##### Given information #####

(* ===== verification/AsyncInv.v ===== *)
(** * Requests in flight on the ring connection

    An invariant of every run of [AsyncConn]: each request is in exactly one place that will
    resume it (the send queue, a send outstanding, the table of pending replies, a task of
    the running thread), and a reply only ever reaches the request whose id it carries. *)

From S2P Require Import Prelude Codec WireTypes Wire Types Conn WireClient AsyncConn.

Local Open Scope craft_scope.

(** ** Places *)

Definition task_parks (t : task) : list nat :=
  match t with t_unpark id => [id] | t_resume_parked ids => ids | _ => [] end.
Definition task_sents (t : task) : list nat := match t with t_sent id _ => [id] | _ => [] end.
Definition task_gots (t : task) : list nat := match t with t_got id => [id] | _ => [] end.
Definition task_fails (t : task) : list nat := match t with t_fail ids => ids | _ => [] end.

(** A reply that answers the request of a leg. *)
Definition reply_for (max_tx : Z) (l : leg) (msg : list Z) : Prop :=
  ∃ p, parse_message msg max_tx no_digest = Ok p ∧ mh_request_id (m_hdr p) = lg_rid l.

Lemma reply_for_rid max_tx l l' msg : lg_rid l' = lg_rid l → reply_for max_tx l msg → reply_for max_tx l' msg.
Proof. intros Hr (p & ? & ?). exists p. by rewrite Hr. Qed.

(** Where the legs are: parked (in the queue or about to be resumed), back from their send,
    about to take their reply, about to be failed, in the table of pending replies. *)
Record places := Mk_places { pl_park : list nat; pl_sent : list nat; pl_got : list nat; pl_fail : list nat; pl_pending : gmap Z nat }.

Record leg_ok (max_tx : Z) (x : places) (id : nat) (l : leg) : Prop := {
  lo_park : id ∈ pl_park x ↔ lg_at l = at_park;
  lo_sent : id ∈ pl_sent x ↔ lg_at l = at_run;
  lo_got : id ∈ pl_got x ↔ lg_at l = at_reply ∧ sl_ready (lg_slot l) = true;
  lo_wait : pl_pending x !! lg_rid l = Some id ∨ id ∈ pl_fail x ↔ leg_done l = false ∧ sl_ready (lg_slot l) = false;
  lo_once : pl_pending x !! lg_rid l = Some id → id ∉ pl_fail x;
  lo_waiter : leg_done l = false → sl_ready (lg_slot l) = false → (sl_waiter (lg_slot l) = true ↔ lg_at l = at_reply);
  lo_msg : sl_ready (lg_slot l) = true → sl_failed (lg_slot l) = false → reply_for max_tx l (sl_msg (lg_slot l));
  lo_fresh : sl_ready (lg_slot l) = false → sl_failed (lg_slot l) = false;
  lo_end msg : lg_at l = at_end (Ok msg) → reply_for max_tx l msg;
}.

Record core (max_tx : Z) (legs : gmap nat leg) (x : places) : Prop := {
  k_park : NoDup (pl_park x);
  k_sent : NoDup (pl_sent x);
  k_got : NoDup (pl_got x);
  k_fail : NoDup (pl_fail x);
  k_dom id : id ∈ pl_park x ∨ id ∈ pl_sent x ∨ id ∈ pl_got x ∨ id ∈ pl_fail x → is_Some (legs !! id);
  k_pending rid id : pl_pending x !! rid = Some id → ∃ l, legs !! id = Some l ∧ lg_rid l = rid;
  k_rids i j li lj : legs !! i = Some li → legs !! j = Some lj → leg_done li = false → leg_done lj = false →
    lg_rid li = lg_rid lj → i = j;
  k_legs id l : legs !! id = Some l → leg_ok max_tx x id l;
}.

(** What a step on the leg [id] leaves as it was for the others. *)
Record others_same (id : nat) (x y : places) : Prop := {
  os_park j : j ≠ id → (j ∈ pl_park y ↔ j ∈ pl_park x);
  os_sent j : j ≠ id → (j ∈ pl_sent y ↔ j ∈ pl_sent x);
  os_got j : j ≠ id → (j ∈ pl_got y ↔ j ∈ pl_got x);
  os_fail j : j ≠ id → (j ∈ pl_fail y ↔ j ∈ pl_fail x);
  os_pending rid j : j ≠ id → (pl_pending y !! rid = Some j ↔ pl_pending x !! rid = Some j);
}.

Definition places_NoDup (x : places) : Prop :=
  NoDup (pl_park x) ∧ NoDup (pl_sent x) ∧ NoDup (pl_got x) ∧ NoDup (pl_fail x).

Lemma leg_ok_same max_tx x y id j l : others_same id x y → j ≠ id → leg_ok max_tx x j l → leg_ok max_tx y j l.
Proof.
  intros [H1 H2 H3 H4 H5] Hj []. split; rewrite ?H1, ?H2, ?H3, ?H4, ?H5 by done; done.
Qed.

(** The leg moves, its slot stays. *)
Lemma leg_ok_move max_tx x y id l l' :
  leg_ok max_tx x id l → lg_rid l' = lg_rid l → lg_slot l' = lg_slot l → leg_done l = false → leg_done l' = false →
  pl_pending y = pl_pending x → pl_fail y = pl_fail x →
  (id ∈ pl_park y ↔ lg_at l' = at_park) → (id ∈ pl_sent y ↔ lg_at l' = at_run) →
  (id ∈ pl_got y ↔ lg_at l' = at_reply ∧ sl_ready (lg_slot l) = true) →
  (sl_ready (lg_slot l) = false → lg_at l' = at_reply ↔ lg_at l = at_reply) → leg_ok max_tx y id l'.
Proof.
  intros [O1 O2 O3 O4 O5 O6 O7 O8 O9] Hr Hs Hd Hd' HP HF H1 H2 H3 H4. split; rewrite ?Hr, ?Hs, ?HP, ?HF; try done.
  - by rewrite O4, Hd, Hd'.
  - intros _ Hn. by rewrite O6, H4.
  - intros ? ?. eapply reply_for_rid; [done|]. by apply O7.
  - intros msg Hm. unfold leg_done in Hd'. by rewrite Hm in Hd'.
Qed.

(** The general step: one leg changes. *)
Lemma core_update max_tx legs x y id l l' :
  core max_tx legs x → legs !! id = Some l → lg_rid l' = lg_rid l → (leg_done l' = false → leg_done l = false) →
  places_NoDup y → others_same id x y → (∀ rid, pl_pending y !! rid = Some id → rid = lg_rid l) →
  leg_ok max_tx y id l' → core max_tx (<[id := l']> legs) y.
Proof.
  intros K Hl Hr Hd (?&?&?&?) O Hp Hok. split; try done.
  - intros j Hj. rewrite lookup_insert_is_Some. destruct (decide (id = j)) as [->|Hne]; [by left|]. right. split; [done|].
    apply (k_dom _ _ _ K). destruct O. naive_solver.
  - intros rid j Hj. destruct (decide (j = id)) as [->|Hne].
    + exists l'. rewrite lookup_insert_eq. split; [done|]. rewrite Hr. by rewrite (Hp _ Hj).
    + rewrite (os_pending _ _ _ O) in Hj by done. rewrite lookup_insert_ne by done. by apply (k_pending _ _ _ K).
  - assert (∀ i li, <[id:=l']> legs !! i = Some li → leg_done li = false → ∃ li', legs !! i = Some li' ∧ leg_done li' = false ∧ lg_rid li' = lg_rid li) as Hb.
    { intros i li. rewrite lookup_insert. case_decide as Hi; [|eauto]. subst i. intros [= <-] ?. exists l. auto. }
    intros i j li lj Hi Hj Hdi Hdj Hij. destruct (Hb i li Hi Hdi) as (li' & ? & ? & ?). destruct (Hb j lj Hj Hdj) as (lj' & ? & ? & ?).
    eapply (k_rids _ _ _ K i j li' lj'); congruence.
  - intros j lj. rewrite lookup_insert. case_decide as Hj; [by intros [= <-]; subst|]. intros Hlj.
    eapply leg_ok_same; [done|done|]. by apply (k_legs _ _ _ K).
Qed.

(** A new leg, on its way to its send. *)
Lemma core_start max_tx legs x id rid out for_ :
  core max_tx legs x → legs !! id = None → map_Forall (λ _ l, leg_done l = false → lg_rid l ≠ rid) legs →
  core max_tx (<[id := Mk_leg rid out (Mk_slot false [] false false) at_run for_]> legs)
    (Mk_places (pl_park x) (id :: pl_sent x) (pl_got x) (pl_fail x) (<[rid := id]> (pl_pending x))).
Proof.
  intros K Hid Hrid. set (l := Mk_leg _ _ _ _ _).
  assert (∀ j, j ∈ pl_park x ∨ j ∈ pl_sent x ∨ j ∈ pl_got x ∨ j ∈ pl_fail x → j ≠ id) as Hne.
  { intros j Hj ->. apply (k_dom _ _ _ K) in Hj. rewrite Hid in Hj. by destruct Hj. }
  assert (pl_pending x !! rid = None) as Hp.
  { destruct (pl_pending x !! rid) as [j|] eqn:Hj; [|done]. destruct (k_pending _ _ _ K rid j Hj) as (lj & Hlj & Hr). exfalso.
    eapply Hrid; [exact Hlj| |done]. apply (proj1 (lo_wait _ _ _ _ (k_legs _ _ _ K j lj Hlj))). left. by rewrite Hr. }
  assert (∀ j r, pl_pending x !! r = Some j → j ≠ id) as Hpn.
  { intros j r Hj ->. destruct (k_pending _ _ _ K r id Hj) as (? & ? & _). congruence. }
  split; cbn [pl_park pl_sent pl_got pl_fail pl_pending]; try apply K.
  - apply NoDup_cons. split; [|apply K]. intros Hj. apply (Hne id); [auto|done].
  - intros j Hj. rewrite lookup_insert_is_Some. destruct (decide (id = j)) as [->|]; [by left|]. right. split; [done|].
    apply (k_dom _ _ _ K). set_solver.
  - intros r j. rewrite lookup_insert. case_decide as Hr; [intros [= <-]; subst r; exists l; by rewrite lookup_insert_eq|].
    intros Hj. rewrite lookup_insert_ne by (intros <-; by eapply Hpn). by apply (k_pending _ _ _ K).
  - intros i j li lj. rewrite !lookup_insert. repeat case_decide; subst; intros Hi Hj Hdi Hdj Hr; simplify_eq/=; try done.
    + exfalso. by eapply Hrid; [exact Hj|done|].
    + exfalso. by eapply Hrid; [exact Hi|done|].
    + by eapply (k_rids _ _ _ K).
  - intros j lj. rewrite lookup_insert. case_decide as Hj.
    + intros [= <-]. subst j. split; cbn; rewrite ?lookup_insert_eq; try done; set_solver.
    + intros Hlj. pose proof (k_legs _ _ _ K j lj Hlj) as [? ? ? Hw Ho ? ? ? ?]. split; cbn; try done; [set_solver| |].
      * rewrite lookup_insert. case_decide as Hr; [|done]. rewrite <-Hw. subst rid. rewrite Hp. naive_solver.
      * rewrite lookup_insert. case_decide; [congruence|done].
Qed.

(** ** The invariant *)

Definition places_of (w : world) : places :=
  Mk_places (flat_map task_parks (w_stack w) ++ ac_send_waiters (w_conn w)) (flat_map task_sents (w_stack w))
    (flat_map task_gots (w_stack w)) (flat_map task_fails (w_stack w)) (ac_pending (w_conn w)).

#####
##### Given information #####

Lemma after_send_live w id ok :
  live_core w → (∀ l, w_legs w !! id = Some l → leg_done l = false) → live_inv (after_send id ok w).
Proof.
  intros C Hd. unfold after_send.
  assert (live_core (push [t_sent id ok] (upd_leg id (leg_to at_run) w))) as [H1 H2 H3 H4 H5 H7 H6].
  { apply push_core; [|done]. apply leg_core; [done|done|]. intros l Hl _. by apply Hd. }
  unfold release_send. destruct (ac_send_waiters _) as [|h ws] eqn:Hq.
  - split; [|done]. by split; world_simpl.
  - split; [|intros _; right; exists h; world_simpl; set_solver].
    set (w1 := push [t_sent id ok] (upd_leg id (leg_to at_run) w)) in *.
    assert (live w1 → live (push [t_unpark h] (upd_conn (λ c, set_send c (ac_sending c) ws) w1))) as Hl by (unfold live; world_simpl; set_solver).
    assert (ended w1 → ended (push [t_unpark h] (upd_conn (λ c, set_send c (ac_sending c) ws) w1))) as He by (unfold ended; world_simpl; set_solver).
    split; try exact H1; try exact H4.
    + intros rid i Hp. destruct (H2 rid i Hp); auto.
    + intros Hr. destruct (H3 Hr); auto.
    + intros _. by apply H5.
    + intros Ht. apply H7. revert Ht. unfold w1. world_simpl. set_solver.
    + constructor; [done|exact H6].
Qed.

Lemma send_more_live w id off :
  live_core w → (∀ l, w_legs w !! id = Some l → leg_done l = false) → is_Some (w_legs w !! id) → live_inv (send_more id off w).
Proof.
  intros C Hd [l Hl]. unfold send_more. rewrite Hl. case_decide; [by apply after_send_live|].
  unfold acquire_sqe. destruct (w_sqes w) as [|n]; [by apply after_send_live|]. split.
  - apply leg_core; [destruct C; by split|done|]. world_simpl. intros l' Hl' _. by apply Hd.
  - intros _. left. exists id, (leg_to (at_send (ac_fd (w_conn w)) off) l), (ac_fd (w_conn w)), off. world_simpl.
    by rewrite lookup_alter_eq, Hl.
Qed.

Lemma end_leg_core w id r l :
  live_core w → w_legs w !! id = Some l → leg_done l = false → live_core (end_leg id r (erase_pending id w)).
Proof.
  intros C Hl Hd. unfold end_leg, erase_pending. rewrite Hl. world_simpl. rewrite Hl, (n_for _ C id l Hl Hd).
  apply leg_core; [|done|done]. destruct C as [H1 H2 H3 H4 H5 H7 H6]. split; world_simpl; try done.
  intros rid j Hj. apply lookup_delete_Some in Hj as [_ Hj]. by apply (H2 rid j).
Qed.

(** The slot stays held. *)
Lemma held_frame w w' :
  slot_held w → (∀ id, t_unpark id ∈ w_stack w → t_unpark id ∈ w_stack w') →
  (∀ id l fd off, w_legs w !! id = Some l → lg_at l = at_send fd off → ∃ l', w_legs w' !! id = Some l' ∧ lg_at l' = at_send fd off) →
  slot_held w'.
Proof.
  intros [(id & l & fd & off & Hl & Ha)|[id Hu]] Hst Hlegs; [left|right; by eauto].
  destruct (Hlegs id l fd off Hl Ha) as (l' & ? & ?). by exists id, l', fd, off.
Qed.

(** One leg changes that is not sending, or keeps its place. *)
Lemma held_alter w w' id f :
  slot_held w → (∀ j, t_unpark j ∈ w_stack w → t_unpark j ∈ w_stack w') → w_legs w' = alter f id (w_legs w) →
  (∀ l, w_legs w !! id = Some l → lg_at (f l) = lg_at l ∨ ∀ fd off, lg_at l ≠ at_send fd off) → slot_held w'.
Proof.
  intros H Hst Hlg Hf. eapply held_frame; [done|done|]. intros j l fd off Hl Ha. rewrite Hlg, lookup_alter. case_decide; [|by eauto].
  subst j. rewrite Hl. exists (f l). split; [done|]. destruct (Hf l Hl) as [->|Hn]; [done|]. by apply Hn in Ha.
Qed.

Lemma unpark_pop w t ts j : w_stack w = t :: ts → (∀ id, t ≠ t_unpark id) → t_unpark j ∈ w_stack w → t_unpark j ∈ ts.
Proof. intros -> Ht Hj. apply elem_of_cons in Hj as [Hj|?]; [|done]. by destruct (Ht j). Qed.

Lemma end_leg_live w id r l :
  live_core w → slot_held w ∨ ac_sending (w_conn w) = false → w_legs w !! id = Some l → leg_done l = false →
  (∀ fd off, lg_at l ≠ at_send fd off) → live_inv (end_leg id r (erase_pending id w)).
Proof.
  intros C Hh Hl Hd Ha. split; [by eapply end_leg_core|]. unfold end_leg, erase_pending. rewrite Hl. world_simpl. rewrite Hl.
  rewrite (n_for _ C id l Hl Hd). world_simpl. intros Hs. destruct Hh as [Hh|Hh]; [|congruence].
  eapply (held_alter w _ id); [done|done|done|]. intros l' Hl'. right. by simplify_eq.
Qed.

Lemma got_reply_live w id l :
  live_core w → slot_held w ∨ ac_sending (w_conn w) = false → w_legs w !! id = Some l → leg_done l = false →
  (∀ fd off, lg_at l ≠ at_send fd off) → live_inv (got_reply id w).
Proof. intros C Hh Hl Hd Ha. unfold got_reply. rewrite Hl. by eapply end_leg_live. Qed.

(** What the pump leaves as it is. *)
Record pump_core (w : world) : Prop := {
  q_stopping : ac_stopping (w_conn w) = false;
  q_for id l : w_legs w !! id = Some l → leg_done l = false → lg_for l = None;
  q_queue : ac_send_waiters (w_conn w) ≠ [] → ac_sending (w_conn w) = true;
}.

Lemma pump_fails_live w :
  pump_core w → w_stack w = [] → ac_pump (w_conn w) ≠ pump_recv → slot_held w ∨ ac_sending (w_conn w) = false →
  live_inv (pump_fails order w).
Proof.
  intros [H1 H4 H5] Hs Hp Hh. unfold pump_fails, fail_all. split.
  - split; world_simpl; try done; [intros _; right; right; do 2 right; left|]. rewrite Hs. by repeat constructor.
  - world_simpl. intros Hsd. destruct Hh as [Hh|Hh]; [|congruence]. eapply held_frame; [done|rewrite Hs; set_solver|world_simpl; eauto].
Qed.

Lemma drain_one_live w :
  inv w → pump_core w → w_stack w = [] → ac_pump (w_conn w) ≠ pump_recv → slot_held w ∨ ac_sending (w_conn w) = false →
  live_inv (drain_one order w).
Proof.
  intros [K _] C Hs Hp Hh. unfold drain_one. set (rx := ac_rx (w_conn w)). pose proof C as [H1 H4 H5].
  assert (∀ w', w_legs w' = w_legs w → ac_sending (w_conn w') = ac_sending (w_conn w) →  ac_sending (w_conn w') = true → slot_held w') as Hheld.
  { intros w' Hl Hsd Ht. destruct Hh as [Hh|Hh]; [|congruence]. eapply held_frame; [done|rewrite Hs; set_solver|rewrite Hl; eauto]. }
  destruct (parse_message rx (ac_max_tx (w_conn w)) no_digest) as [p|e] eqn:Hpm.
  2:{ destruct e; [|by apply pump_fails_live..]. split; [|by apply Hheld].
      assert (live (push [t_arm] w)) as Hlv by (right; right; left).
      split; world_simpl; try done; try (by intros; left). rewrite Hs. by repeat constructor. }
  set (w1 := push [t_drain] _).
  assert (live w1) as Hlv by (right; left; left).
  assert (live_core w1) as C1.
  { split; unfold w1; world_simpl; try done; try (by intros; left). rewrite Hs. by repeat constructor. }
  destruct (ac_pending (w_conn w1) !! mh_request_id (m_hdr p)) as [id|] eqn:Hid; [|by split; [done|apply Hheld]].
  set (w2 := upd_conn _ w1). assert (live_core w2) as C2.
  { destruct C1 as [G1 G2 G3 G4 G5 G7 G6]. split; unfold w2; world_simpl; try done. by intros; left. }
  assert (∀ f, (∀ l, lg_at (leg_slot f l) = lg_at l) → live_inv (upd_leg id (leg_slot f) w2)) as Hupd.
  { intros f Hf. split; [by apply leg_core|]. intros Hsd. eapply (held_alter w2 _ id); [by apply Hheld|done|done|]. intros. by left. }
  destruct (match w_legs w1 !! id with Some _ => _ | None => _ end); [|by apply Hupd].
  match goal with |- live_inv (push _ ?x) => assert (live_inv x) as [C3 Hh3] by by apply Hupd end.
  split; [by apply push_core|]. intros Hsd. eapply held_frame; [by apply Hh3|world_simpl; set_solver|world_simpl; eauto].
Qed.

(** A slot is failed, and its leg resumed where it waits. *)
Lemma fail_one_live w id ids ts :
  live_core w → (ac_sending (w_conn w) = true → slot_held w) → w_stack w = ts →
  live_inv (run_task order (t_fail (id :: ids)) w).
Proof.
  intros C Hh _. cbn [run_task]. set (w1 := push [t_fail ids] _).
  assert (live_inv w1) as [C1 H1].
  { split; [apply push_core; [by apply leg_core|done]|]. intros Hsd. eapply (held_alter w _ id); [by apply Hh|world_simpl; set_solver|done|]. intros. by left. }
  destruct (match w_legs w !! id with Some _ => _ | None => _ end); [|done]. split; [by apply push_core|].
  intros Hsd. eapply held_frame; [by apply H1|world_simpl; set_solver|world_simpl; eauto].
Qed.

#####

Exercise requirements
Restate word for word the entries above from the line with "(id ∈ pl_park" through the line with "- intros _ Hn. by rewrite O6, H4.", inclusive, leaving out everything else.

Solution to the exercise
  (id ∈ pl_park y ↔ lg_at l' = at_park) → (id ∈ pl_sent y ↔ lg_at l' = at_run) →
  (id ∈ pl_got y ↔ lg_at l' = at_reply ∧ sl_ready (lg_slot l) = true) →
  (sl_ready (lg_slot l) = false → lg_at l' = at_reply ↔ lg_at l = at_reply) → leg_ok max_tx y id l'.
Proof.
  intros [O1 O2 O3 O4 O5 O6 O7 O8 O9] Hr Hs Hd Hd' HP HF H1 H2 H3 H4. split; rewrite ?Hr, ?Hs, ?HP, ?HF; try done.
  - by rewrite O4, Hd, Hd'.
  - intros _ Hn. by rewrite O6, H4.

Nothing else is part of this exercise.